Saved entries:
(* ===== verification/Syscall.v ===== *)
(** * kernel/arch/syscall.c: the system calls

    Every handler of the dispatch table over the state of the whole kernel: the
    scheduler with the environment of Machine.  A system call returns a value
    ([SRet]), or control goes to another process ([SLeaves]: exit, yield;
    [SWaits]: the child of [sys_wait] runs).  [Hang] is a call that does not
    come back, [Fault] a dereference of [NULL]. *)

From S2P Require Import Prelude Phys PhysInv PageAlloc PageTable Region AddrSpace Bytes CString Ringbuf Usr Vfs UserMem UserStack Elf Loader UserAccess Macho RbTree Sched Spawn Machine.
From Stdlib Require Import ZArith Lia String.
From stdpp Require Import base list gmap numbers.
Open Scope Z_scope.

Module Syscall.
Import PageAlloc PageTable AddrSpace UserMem UserStack Elf UserAccess Sched Spawn Machine.
Import Bytes(le_bytes, le_val).

Definition i32 (x : Z) : Z := (x + 2 ^ 31) mod 2 ^ 32 - 2 ^ 31.
(** [(uint64_t)(int64_t)r] *)
Definition ret (r : Z) : Z := u64 r.

Definition ESYS_FAULT : Z := u64 (-14).
Definition ESYS_INVAL : Z := u64 (-22).
Definition ESYS_PERM : Z := u64 (-1).
Definition ESYS_NOSYS : Z := u64 (-38).
Definition ESYS_OVERFLOW : Z := u64 (-75).

Definition SLASH : Z := 47.
Definition KBUF : Z := 4096.
Definition MMAP_BASE : Z := 0x0000500000000000.
Definition MMAP_LIMIT : Z := 0x0000700000000000.
Definition BRK_BASE : Z := 0x0000600000000000.
Definition BRK_LIMIT : Z := 256 * 1024 * 1024.
Definition RGN_HEAP : Z := 2.
Definition UTSNAME_LEN : nat := 65.
Definition SIGTERM : Z := 1.
Definition SIGKILL : Z := 9.

(** The structures the kernel copies out, byte by byte; [pad] are the padding
    bytes of the object they are copied from. *)
Definition stat_bytes (st : Vfs.stat_info_t) (pad : list Z) : list Z :=
  le_bytes 8 (u64 (Vfs.st_size st)) ++ le_bytes 1 (Vfs.st_kind st) ++ take 7 pad ++ le_bytes 8 (Vfs.st_mtime_ns st) ++
  take 256 (Vfs.st_name st ++ replicate 256 0) ++
  le_bytes 2 (Vfs.st_uid st) ++ le_bytes 2 (Vfs.st_gid st) ++ le_bytes 2 (Vfs.st_mode st) ++ take 2 (drop 7 pad).
Definition SIZEOF_STAT : Z := 288.
Definition dirent_bytes (d : Vfs.vfs_dirent_t) : list Z :=
  take 256 (Vfs.d_name d ++ replicate 256 0) ++ le_bytes 1 (Vfs.d_kind d) ++ replicate 7 0 ++ le_bytes 8 (u64 (Vfs.d_size d)).
Definition SIZEOF_DIRENT : Z := 272.
Definition info_bytes (i : exit_info_t) (pad : list Z) : list Z :=
  le_bytes 4 (u32 (i_exit_code i)) ++ take 4 pad ++ le_bytes 8 (i_cpu_ns i) ++ le_bytes 8 (i_wall_ns i).
Definition SIZEOF_INFO : Z := 24.

(** Field updates of a process control block. *)
Definition set_uid (v : pcb_t) (x : Z) : pcb_t :=
  mkPcb (pid v) (state v) (sched_class v) (cpu v) (priority v) (base_pri v) (cpu_ns v) (wake_ns v) (deadline_ns v) (va_map v)
    (exit_code v) (name v) x (gid v) (groups v) (ppid v) (sig_pending v) (cwd v) (mmap_bump v) (brk_cur v) (kstack v) (kstack_top v) (regs v).
Definition set_gid (v : pcb_t) (x : Z) : pcb_t :=
  mkPcb (pid v) (state v) (sched_class v) (cpu v) (priority v) (base_pri v) (cpu_ns v) (wake_ns v) (deadline_ns v) (va_map v)
    (exit_code v) (name v) (uid v) x (groups v) (ppid v) (sig_pending v) (cwd v) (mmap_bump v) (brk_cur v) (kstack v) (kstack_top v) (regs v).
Definition set_cwd (v : pcb_t) (x : list Z) : pcb_t :=
  mkPcb (pid v) (state v) (sched_class v) (cpu v) (priority v) (base_pri v) (cpu_ns v) (wake_ns v) (deadline_ns v) (va_map v)
    (exit_code v) (name v) (uid v) (gid v) (groups v) (ppid v) (sig_pending v) x (mmap_bump v) (brk_cur v) (kstack v) (kstack_top v) (regs v).
Definition set_mmap_bump (v : pcb_t) (x : Z) : pcb_t :=
  mkPcb (pid v) (state v) (sched_class v) (cpu v) (priority v) (base_pri v) (cpu_ns v) (wake_ns v) (deadline_ns v) (va_map v)
    (exit_code v) (name v) (uid v) (gid v) (groups v) (ppid v) (sig_pending v) (cwd v) x (brk_cur v) (kstack v) (kstack_top v) (regs v).
Definition set_brk_cur (v : pcb_t) (x : Z) : pcb_t :=
  mkPcb (pid v) (state v) (sched_class v) (cpu v) (priority v) (base_pri v) (cpu_ns v) (wake_ns v) (deadline_ns v) (va_map v)
    (exit_code v) (name v) (uid v) (gid v) (groups v) (ppid v) (sig_pending v) (cwd v) (mmap_bump v) x (kstack v) (kstack_top v) (regs v).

TASK OBJECTIVE ▸ Repeat, word for word, the lines from the start of the records to the line that contains "come back, [Fault]", both of them included, and no others.

WRITTEN RESPONSE ▸
(* ===== verification/Syscall.v ===== *)
(** * kernel/arch/syscall.c: the system calls

    Every handler of the dispatch table over the state of the whole kernel: the
    scheduler with the environment of Machine.  A system call returns a value
    ([SRet]), or control goes to another process ([SLeaves]: exit, yield;
    [SWaits]: the child of [sys_wait] runs).  [Hang] is a call that does not
    come back, [Fault] a dereference of [NULL]. *)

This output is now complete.